Although the East was the main theater of the Civil War, there were battles in the West as well. In 1862, Union forces defeated Texas troops at La Glorietta Pass, New Mexico, forcing the Confederates to withdraw from the New Mexico Territory. But it was not the conflict between North and South that produced most of the bloodshed in the West during this time. It was the clash between Indians and whites. The withdrawal of federal garrisons at the outbreak of the Civil War, together with the provocation of white encroachment, produced a rash of Indian uprisings. In the Southwest, the Apaches and Navajos raided frontier settlements until subdued and relocated by volunteers under Gen. James Carleton and Col. Kit Carson (1862-1864). Carson also led the 1864 campaign to halt Kiowa and Comanche attacks on the Santa Fe trail.
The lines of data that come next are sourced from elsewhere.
(** The incoming edges with the ports of the replacement; an edge from the node
    to itself changes at both ends. *)
Fixpoint map_incoming (node : string) (op : OperatorKey) (mapping : option PortMapping) (l : list EdgeSpec) : Result (list EdgeSpec) :=
  match l with
  | [] => Value []
  | e :: l' =>
      let? p := map_port op mapping true (port (es_to e)) in
      let? q := if bool_decide (node_id (es_from e) = node) then map_port op mapping false (port (es_from e)) else Value (port (es_from e)) in
      let? r := map_incoming node op mapping l' in
      Value (MkEdgeSpec (es_id e) (MkPortRef (node_id (es_from e)) q) (MkPortRef (node_id (es_to e)) p) (es_queue e) (es_sync e) (es_feedback e) :: r)
  end.
Fixpoint map_outgoing (op : OperatorKey) (mapping : option PortMapping) (l : list EdgeSpec) : Result (list EdgeSpec) :=
  match l with
  | [] => Value []
  | e :: l' =>
      let? p := map_port op mapping false (port (es_from e)) in
      let? r := map_outgoing op mapping l' in
      Value (MkEdgeSpec (es_id e) (MkPortRef (node_id (es_from e)) p) (es_to e) (es_queue e) (es_sync e) (es_feedback e) :: r)
  end.

Definition ReplaceNode (node : string) (op : OperatorKey) (options : json) (mapping : option PortMapping) (policy : RemovePolicy)
    (c : CandidateSpec) : Result CandidateSpec :=
  match GraphOps.FindNode node (candidate c) with
  | None => Error (StatusOps.NotFound ("node '" ++ node ++ "' not found"))
  | Some old =>
      let replacement := MkNodeSpec (ns_id old) op (ns_executor old) (ns_parallelism old) options (ns_labels old) in
      let? incoming := map_incoming node op mapping (GraphOps.EdgesTo node (candidate c)) in
      let? outgoing := map_outgoing op mapping
        (List.filter (fun e => negb (bool_decide (node_id (es_to e) = node))) (GraphOps.EdgesFrom node (candidate c))) in
      let? c := RemoveNodeWithEdges policy node c in
      let? c := edit_candidate (GraphOps.AddNode replacement (candidate c)) c in
      let c := with_node_books (added_nodes c ++ [ns_id replacement])%list (removed_nodes c) (node_remove_policy c) c in
      let? c := each AddEdgeTracked incoming c in
      each AddEdgeTracked outgoing c
  end.

(** The entry edges of a branch: the nodes they lead to, last on top. *)
Fixpoint check_entries (nodes : list string) (entries : list string) (g : GraphSpec) (stack : list string) : Result (list string) :=
  match entries with
  | [] => Value stack
  | id :: rest =>
      match GraphOps.FindEdge id g with
      | None => Error (StatusOps.NotFound ("entry edge '" ++ id ++ "' not found"))
      | Some e =>
          if negb (contains (node_id (es_to e)) nodes) then
            Error (StatusOps.GraphInvalid ("entry edge '" ++ id ++ "' does not lead into the selection"))
          else if contains (node_id (es_from e)) nodes then
            Error (StatusOps.GraphInvalid ("entry edge '" ++ id ++ "' must start outside the selection"))
          else check_entries nodes rest g (node_id (es_to e) :: stack)
      end
  end.

(** The successors of a node inside the selection, pushed in edge order. *)
Definition push_successors (g : GraphSpec) (nodes : list string) (n : string) (stack : list string) : list string :=
  fold_left (fun s e => if contains (node_id (es_to e)) nodes then node_id (es_to e) :: s else s) (GraphOps.EdgesFrom n g) stack.

(** The search: every round takes a node off the stack. *)
Fixpoint reach (fuel : nat) (g : GraphSpec) (nodes stack reached : list string) : option (list string) :=
  match fuel with
  | O => None
  | S fuel =>
      match stack with
      | [] => Some reached
      | n :: stack =>
          if contains n reached then reach fuel g nodes stack reached
          else reach fuel g nodes (push_successors g nodes n stack) (n :: reached)
      end
  end.
Definition reach_fuel (g : GraphSpec) (stack : list string) : nat := S (List.length stack + List.length (edges_ g)).

Definition RemoveBranch (entry_edge : string) (entry_edges nodes : list string) (policy : RemovePolicy) (c : CandidateSpec)
    : Result CandidateSpec :=
  match nodes with
  | [] => Error (StatusOps.GraphInvalid "remove_branch needs a node selection")
  | _ =>
      let entries := EntryEdges entry_edge entry_edges in
      let g := candidate c in
      let? stack := check_entries nodes entries g [] in
      match List.find (fun id => negb (has (GraphOps.FindNode id g))) nodes with
      | Some id => Error (StatusOps.NotFound ("node '" ++ id ++ "' not found"))
      | None =>
          match reach (reach_fuel g stack) g nodes stack [] with
          | None => Error (StatusOps.Internal "fuel")
          | Some reached =>
              match List.find (fun id => negb (contains id reached)) nodes with
              | Some id => Error (StatusOps.GraphInvalid ("node '" ++ id ++
                             "' is not reachable from the entry edge(s) inside the selection"))
              | None =>
                  match FindSharedDependencies g nodes entries with
                  | [] => each (RemoveNodeWithEdges policy) nodes c
                  | deps =>
                      Error (StatusOps.SharedDependency
                        ("branch selection shares " ++ Dec.to_string (Z.of_nat (List.length deps)) ++
                         " dependency(ies) with the rest of the graph")
                        (Json.Serialize (Json.obj [("dependencies", JArray (map SharedDependencyJson deps))])))
                  end
              end
          end
      end
  end.
(** Which of the edges built so far start at an output, or end at a node. *)
Definition starts_at (b1 : builder) (id : Z) (p : string) (re : edge_ref * EdgeSpec) : bool :=
  bool_decide (SMap.find (node_id (es_from re.2)) (b_ids b1) = Some id) && bool_decide (GraphSpec.port (es_from re.2) = p).
Definition ends_at_node (b1 : builder) (id : Z) (re : edge_ref * EdgeSpec) : bool :=
  bool_decide (SMap.find (node_id (es_to re.2)) (b_ids b1) = Some id).
Definition required_at (b1 : builder) (e : EdgeSpec) : bool :=
  match SMap.find (node_id (es_to e)) (b_ids b1) with
  | Some id =>
      match SMap.find id (b_by_id b1) with
      | Some r =>
          match node_of (b_heap b1) r with
          | Some n => match Descriptor.FindInput (GraphSpec.port (es_to e)) (n_capability n) with Some p => pc_required p | None => false end
          | None => false
          end
      | None => false
      end
  | None => false
  end.
Definition binding_of (b1 : builder) (re : edge_ref * EdgeSpec) : InputPortBinding :=
  MkInputPortBinding (GraphSpec.port (es_to re.2)) (Some re.1) (required_at b1 re.2) [].

Record edges_built (b1 : builder) (before : list EdgeSpec) (b : builder) : Prop := {
  eb_nodes : b_nodes b = b_nodes b1 /\ b_ids b = b_ids b1 /\ b_by_id b = b_by_id b1 /\ b_next_node b = b_next_node b1;
  eb_heap : exists news tags, b_heap b = MkHeap (h_nodes (b_heap b1)) (h_edges h0 ++ news)%list (h_inputs h0) tags;
  eb_new : b_new_edges b = List.filter (fun r => List.length (h_edges h0) <=? r)%nat (b_edges b) /\ b_new_nodes b = b_new_nodes b1;
  eb_edges : Forall2 (edge_built b1 (b_heap b)) (b_edges b) before;
  eb_routes : forall id p, map re_edge (default [] (SMap.find (id, p) (b_routes b))) = map fst (List.filter (starts_at b1 id p) (combine (b_edges b) before));
  eb_bindings : forall id, default [] (SMap.find id (b_bindings b)) = map (binding_of b1) (List.filter (ends_at_node b1 id) (combine (b_edges b) before));
  eb_fresh : forall r, (List.length (h_edges h0) <= r < List.length (h_edges (b_heap b)))%nat -> r ∈ b_edges b;
}.

Lemma combine_snoc {A B} (l : list A) (k : list B) x y :
  List.length l = List.length k -> combine (l ++ [x]) (k ++ [y]) = (combine l k ++ [(x, y)])%list.
Proof. revert k. induction l as [|a l IH]; intros [|b k] H; simpl in *; try done. by rewrite IH by lia. Qed.

(** Recording an edge in the route table and in the port table. *)
Lemma routes_snoc b1 b before r e contract tag from :
  edges_built b1 before b -> SMap.find (node_id (es_from e)) (b_ids b1) = Some from -> forall id p,
  map re_edge (default [] (SMap.find (id, p) (SMap.set (from, GraphSpec.port (es_from e))
    (default [] (SMap.find (from, GraphSpec.port (es_from e)) (b_routes b)) ++ [MkRoute r contract tag])%list (b_routes b)))) =
  map fst (List.filter (starts_at b1 id p) (combine (b_edges b ++ [r]) (before ++ [e]))).
Proof.
  intros [_ _ _ He Hr _ _] Hf id p. rewrite combine_snoc by (by eapply Forall2_length). rewrite List.filter_app, map_app, <- Hr, SMap.find_set. simpl.
  unfold starts_at at 1. simpl. rewrite Hf. destruct (decide ((from, GraphSpec.port (es_from e)) = (id, p))) as [[= <- <-]|Hne].
  - rewrite !bool_decide_true by done. simpl. by rewrite map_app.
  - assert (Hb : bool_decide (Some from = Some id) && bool_decide (GraphSpec.port (es_from e) = p) = false).
    { destruct (bool_decide (Some from = Some id)) eqn:E1; [|done]. apply bool_decide_eq_true in E1. injection E1 as ->. simpl.
      apply bool_decide_eq_false. congruence. }
    rewrite Hb. simpl. by rewrite app_nil_r.
Qed.
(* ===== verification/Operations.v ===== *)
(** Control operations (include/ge/cpp/operation.h, src/operation.cpp): the
    registry of accepted requests, their life cycle and their retention.

    Every method runs under [mutex_] and is one operation here; [now] is the
    wall clock. The hook is invoked after the lock is released: [Finish] returns
    the record it is invoked with. *)

From stdpp Require Import base numbers list strings.
From Stdlib Require Import ZArith Lia Ascii String.
From S2P Require Import Prelude Types Double Json JsonReader ResourceLedger NodeRuntime.

Local Open Scope string_scope.
Local Open Scope Z_scope.

Record CallerContext : Type := MkCaller { caller_id : string; request_id : string }.

Inductive OperationState : Type := kOpAccepted | kOpRunning | kOpSucceeded | kOpFailed | kOpCancelled.
#[export] Instance OperationState_eq_dec : EqDecision OperationState.
Proof. solve_decision. Defined.

Definition OperationState_ToString (s : OperationState) : string :=
  match s with
  | kOpAccepted => "accepted"
  | kOpRunning => "running"
  | kOpSucceeded => "succeeded"
  | kOpFailed => "failed"
  | kOpCancelled => "cancelled"
  end.

Record OperationRecord : Type := MkOperation {
  op_id : Z;
  op_kind : string;
  op_session : Z;
  op_state : OperationState;
  op_result : Status;
  op_topology_version : option Z;
  op_parameter_version : option Z;
  op_caller : CallerContext;
  op_detail : json;
  op_created_ns : Z;
  op_finished_ns : Z;
}.

Definition terminal (r : OperationRecord) : bool :=
  match op_state r with kOpSucceeded | kOpFailed | kOpCancelled => true | _ => false end.

Definition optional {A} (k : string) (f : A -> json) (o : option A) : list (string * json) :=
  match o with Some a => [(k, f a)] | None => [] end.
Definition nonempty (k s : string) : list (string * json) := if Str.empty s then [] else [(k, JString s)].

Definition OperationRecord_ToJson (r : OperationRecord) : json :=
  Json.obj ([("operation_id", jcount (op_id r)); ("kind", JString (op_kind r)); ("session_id", jcount (op_session r));
             ("state", JString (OperationState_ToString (op_state r))); ("status", JString (StatusOps.CodeName (code (op_result r))))] ++
            nonempty "message" (message (op_result r)) ++
            optional "topology_version" jcount (op_topology_version r) ++
            optional "parameter_version" jcount (op_parameter_version r) ++
            nonempty "caller_id" (caller_id (op_caller r)) ++ nonempty "request_id" (request_id (op_caller r)) ++
            match op_detail r with JObject (_ :: _) => [("detail", op_detail r)] | _ => [] end ++
            [("created_ns", JInteger (op_created_ns r))] ++
            (if op_finished_ns r =? 0 then [] else [("finished_ns", JInteger (op_finished_ns r))]))%list.

Record OperationRegistry : Type := MkRegistry {
  terminal_hook_ : bool;
  records_ : list (Z * OperationRecord);
  terminal_order_ : list Z;
  retain_terminal_ : nat;
  next_id_ : Z;
}.

Module Operations.

Definition make (retain_terminal : nat) : OperationRegistry := MkRegistry false [] [] (Nat.max 1 retain_terminal) 1.

Definition SetTerminalHook (hook : bool) (g : OperationRegistry) : OperationRegistry :=
  MkRegistry hook (records_ g) (terminal_order_ g) (retain_terminal_ g) (next_id_ g).

Definition with_records (m : list (Z * OperationRecord)) (g : OperationRegistry) : OperationRegistry :=
  MkRegistry (terminal_hook_ g) m (terminal_order_ g) (retain_terminal_ g) (next_id_ g).

Definition Create (now : Z) (kind : string) (session : Z) (caller : CallerContext) (detail : json) (g : OperationRegistry)
    : Z * OperationRegistry :=
  let id := next_id_ g in
  let r := MkOperation id kind session kOpAccepted StatusOps.Ok None None caller
             (if Json.is_object detail then detail else JObject []) now 0 in
  (id, MkRegistry (terminal_hook_ g) (SMap.emplace id r (records_ g)).1 (terminal_order_ g) (retain_terminal_ g) (Word.u64 (id + 1))).

Definition with_state (s : OperationState) (r : OperationRecord) : OperationRecord :=
  MkOperation (op_id r) (op_kind r) (op_session r) s (op_result r) (op_topology_version r) (op_parameter_version r) (op_caller r)
    (op_detail r) (op_created_ns r) (op_finished_ns r).

Definition SetRunning (id : Z) (g : OperationRegistry) : OperationRegistry :=
  match SMap.find id (records_ g) with
  | None => g
  | Some r => if terminal r then g else with_records (SMap.set id (with_state kOpRunning r) (records_ g)) g
  end.

Definition with_version (v : Z) (r : OperationRecord) : OperationRecord :=
  MkOperation (op_id r) (op_kind r) (op_session r) (op_state r) (op_result r) (Some v) (op_parameter_version r) (op_caller r)
    (op_detail r) (op_created_ns r) (op_finished_ns r).
Definition SetTopologyVersion (id v : Z) (g : OperationRegistry) : OperationRegistry :=
  match SMap.find id (records_ g) with
  | None => g
  | Some r => with_records (SMap.set id (with_version v r) (records_ g)) g
  end.

(** The retention loop. *)
Fixpoint evict (retain : nat) (order : list Z) (m : list (Z * OperationRecord)) : list Z * list (Z * OperationRecord) :=
  match order with
  | [] => ([], m)
  | id :: rest => if (retain <? List.length order)%nat then evict retain rest (SMap.erase id m) else (order, m)
  end.

Definition finished (now : Z) (state : OperationState) (result : Status) (detail : json) (tv pv : option Z) (r : OperationRecord)
    : OperationRecord :=
  MkOperation (op_id r) (op_kind r) (op_session r) state result
    (match tv with Some _ => tv | None => op_topology_version r end)
    (match pv with Some _ => pv | None => op_parameter_version r end) (op_caller r)
    (match detail with JObject d => JObject (Params.merge (Params.as_object (op_detail r)) d) | _ => op_detail r end)
    (op_created_ns r) now.

Definition Finish (now id : Z) (state : OperationState) (result : Status) (detail : json) (tv pv : option Z) (g : OperationRegistry)
    : option OperationRecord * OperationRegistry :=
  match SMap.find id (records_ g) with
  | None => (None, g)
  | Some r =>
      if terminal r then (None, g)
      else
        let r := finished now state result detail tv pv r in
        let '(order, m) := evict (retain_terminal_ g) (terminal_order_ g ++ [id])%list (SMap.set id r (records_ g)) in
        (if terminal_hook_ g then Some r else None, MkRegistry (terminal_hook_ g) m order (retain_terminal_ g) (next_id_ g))
  end.

Definition Succeed (now id : Z) (tv pv : option Z) (detail : json) (g : OperationRegistry) : option OperationRecord * OperationRegistry :=
  Finish now id kOpSucceeded StatusOps.Ok detail tv pv g.
Definition Fail (now id : Z) (status : Status) (detail : json) (g : OperationRegistry) : option OperationRecord * OperationRegistry :=
  Finish now id kOpFailed status detail None None g.
Definition Cancel (now id : Z) (reason : string) (g : OperationRegistry) : option OperationRecord * OperationRegistry :=
  Finish now id kOpCancelled (StatusOps.Cancelled reason) JNull None None g.

Definition Get (id : Z) (g : OperationRegistry) : option OperationRecord := SMap.find id (records_ g).
(** [Wait] at a moment the registry is in state [g]: it still blocks, or it
    returns. *)
Definition Wait (id : Z) (g : OperationRegistry) : option (option OperationRecord) :=
  match SMap.find id (records_ g) with
  | None => Some None
  | Some r => if terminal r then Some (Some r) else None
  end.

End Operations.
Lemma create_ok now kind session caller detail g log : next_id_ g + 1 < 2 ^ 64 -> registry_ok g log ->
  registry_ok (Create now kind session caller detail g).2 log /\ next_id_ (Create now kind session caller detail g).2 = next_id_ g + 1.
Proof.
  intros Hroom [Hh Hr Hs Ho [Hn Hids] Hord He]. unfold Create. simpl.
  assert (Hu : Word.u64 (next_id_ g + 1) = next_id_ g + 1) by (apply Word.u64_small; unfold Word.is_u64; lia). rewrite Hu. split; [|done].
  assert (Hnone : SMap.find (next_id_ g) (records_ g) = None).
  { pose proof (He (next_id_ g)) as H. destruct (SMap.find _ _); [|done]. destruct H as (_ & ? & _). lia. }
  split; simpl; try done; [by apply SMap.emplace_sorted|split; [lia|]; intros x Hx%Hids; lia|].
  intros x. unfold SMap.emplace, SMap.contains. rewrite Hnone. simpl. rewrite SMap.find_set. destruct (decide (next_id_ g = x)) as [<-|Hne].
  - simpl. split; [done|]. split; [lia|]. intros Hx%Hids. lia.
  - specialize (He x). destruct (SMap.find x (records_ g)) as [r|]; simpl in *.
    + destruct He as (H1 & H2 & H3). split; [done|]. split; [lia|done].
    + destruct He as [He|He]; [left; lia|by right].
Qed.

Lemma call_ok c s : next_id_ s.1 + 1 < 2 ^ 64 -> registry_ok s.1 s.2 ->
  registry_ok (run_call c s).1 (run_call c s).2 /\ next_id_ (run_call c s).1 <= next_id_ s.1 + 1 /\ retain_terminal_ (run_call c s).1 = retain_terminal_ s.1.
Proof.
  intros Hroom Hok. destruct s as [g log]. simpl in *.
  assert (Hfin : forall now id st res det tv pv, match st with kOpSucceeded | kOpFailed | kOpCancelled => True | _ => False end ->
    let r := Finish now id st res det tv pv g in
    registry_ok r.2 (log ++ option_list r.1)%list /\ next_id_ r.2 <= next_id_ g + 1 /\ retain_terminal_ r.2 = retain_terminal_ g).
  { intros now id st res det tv pv Hst. destruct (finish_ok now id st res det tv pv g log Hst Hok) as [H1 H2]. split; [done|]. split; [lia|].
    unfold Finish. destruct (SMap.find _ _) as [r|]; [|done]. destruct (terminal r); [done|]. by destruct (evict _ _ _). }
  destruct c; simpl; try (by apply Hfin).
  - destruct (create_ok now kind session caller detail g log Hroom Hok) as [H1 H2]. split; [done|]. unfold Create in *. simpl in *. split; [lia|done].
  - unfold SetRunning. destruct (SMap.find id (records_ g)) as [r|] eqn:E; [|simpl; split; [done|split; [lia|done]]].
    destruct (terminal r) eqn:Et; simpl; (split; [|split; [lia|done]]); [done|]. apply (update_ok _ _ id r); simpl; try done; by rewrite Et.
  - unfold SetTopologyVersion. destruct (SMap.find id (records_ g)) as [r|] eqn:E; simpl; (split; [|split; [lia|done]]); [|done]. by apply (update_ok _ _ id r).
Qed.

(** C22: operations end at most once and are remembered. After any sequence of
    calls on a registry with a terminal hook, no operation has been reported
    twice. An operation that was accepted and not reported is found, and has not
    ended. The last [retain_terminal] operations that ended are found with the
    state, result, detail and time they were reported with; the ones before
    them are gone, and nothing else is found. *)
Theorem operations_end_once retain calls :
  Z.of_nat (List.length calls) + 1 < 2 ^ 64 ->
  let '(g, log) := run_calls retain calls in
  NoDup (logged log) /\ retain_terminal_ g = Nat.max 1 retain /\
  forall id, entry_ok log (retain_terminal_ g) (next_id_ g) id (Get id g).
Proof.
  intros Hroom. unfold run_calls.
  assert (Hall : forall l s, registry_ok s.1 s.2 -> next_id_ s.1 + Z.of_nat (List.length l) < 2 ^ 64 ->
    let s' := fold_left (fun s c => run_call c s) l s in registry_ok s'.1 s'.2 /\ retain_terminal_ s'.1 = retain_terminal_ s.1).
  { induction l as [|c l IH]; intros s Hok Hr; simpl; [done|]. cbn [List.length] in Hr.
    destruct (call_ok c s) as (H1 & H2 & H3); [lia|done|]. rewrite <- H3. apply IH; [done|lia]. }
  destruct (Hall calls (SetTerminalHook true (make retain), [])) as [[_ _ _ Ho _ _ He] Hret].
  - split; simpl; try done; [lia|constructor|constructor|split; [lia|by intros id H%not_elem_of_nil]|]. intros id. left. lia.
  - simpl. lia.
  - destruct (fold_left _ _ _) as [g log]. by split_and!.
Qed.

Definition sample_calls : list call :=
  [CallCreate 1 "mutation.apply" 1 (MkCaller "ops" "r1") JNull; CallCreate 2 "session.stop" 1 (MkCaller "ops" "r2") JNull;
   CallSetRunning 1; CallFail 3 1 (StatusOps.NotFound "node") JNull; CallCancel 4 1 "late"; CallSucceed 5 2 (Some 2) None JNull].
Lemma sample_runs : exists g log, run_calls 1 sample_calls = (g, log) /\ logged log = [1; 2] /\ Get 1 g = None.
Proof. eexists _, _. split; [vm_compute; reflexivity|]. split; reflexivity. Qed.
Lemma operations_end_once_witness :
  exists g log, run_calls 1 sample_calls = (g, log) /\ logged log = [1; 2] /\ Get 1 g = None /\ NoDup (logged log).
Proof.
  destruct sample_runs as (g & log & E & H1 & H2). exists g, log. split; [exact E|]. split; [exact H1|]. split; [exact H2|].
  pose proof (operations_end_once 1 sample_calls) as H. rewrite E in H. apply H. reflexivity.
Defined.
(* ===== verification/CoordinatorProofs.v ===== *)
(** Preparing a mutation touches nothing of the running version and gives
    everything back when it fails; the queue loses and reorders nothing. *)

From stdpp Require Import base numbers list strings sorting gmap sets.
From Stdlib Require Import ZArith Lia Ascii String.
From S2P Require Import Prelude Types Double Json GraphSpec GraphSpecProofs CapabilityTypes Packet EdgeChannel InputBinding NodeRuntime ResourceLedger ResourceLedgerProofs JsonReader CapabilityJson Negotiation NegotiationProofs GraphValidator ValidatorProofs ValidatorContracts MutationApplier MutationProofs GraphDiff GraphDiffProofs RuntimeTopology TopologyProofs TopologyHistory Coordinator.

Local Open Scope string_scope.
Local Open Scope Z_scope.

(** ** The queue *)

(** What a batch is: a prefix of the queue whose patches agree, apply on their
    own and do not touch each other. *)
Record batch_of describe (base : GraphSpec) (limit : nat) (m : Merged) : Prop := {
  bt_limit : (List.length (mg_origins m) <= limit)%nat;
  bt_actions : mp_actions (mg_patch m) = List.concat (map (fun r => mp_actions (mr_patch r)) (mg_origins m));
  bt_agree : forall r, r ∈ mg_origins m -> mp_remove_policy (mr_patch r) = mp_remove_policy (mg_patch m) /\
    mp_base_topology_version (mr_patch r) = mp_base_topology_version (mg_patch m);
  bt_disjoint : (1 < List.length (mg_origins m))%nat -> exists fps, Forall2 (fun r f => Apply describe base (mr_patch r) = Value f) (mg_origins m) fps /\
    forall i j f g, (i < j)%nat -> fps !! i = Some f -> fps !! j = Some g -> Disjoint f g = true;
}.

(** The invariant of the loop. *)
Record taking describe (base : GraphSpec) (limit : nat) (fps : list CandidateSpec) (m : Merged) : Prop := {
  tk_batch : batch_of describe base limit m;
  tk_fps : Forall2 (fun r f => Apply describe base (mr_patch r) = Value f) (mg_origins m) fps;
  tk_apart : forall i j f g, (i < j)%nat -> fps !! i = Some f -> fps !! j = Some g -> Disjoint f g = true;
}.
In 1862 the Santee Sioux of Minnesota killed more than 600 settlers, after federal Indian agencies had failed to pay “annuities” due and needed for food. The Santee were captured, punished and removed from Minnesota to the Dakota Territory. Hostilities in Colorado led to one of the worst atrocities by whites — the San Creek Massacre of 1864. Promised military protection, chief black Kettle’s Cheyenne and Arapahoe encampment was attacked instead by Col. John Chivington’s Colorado volunteers. After the Civil War ended, the Indian Wars only intensified.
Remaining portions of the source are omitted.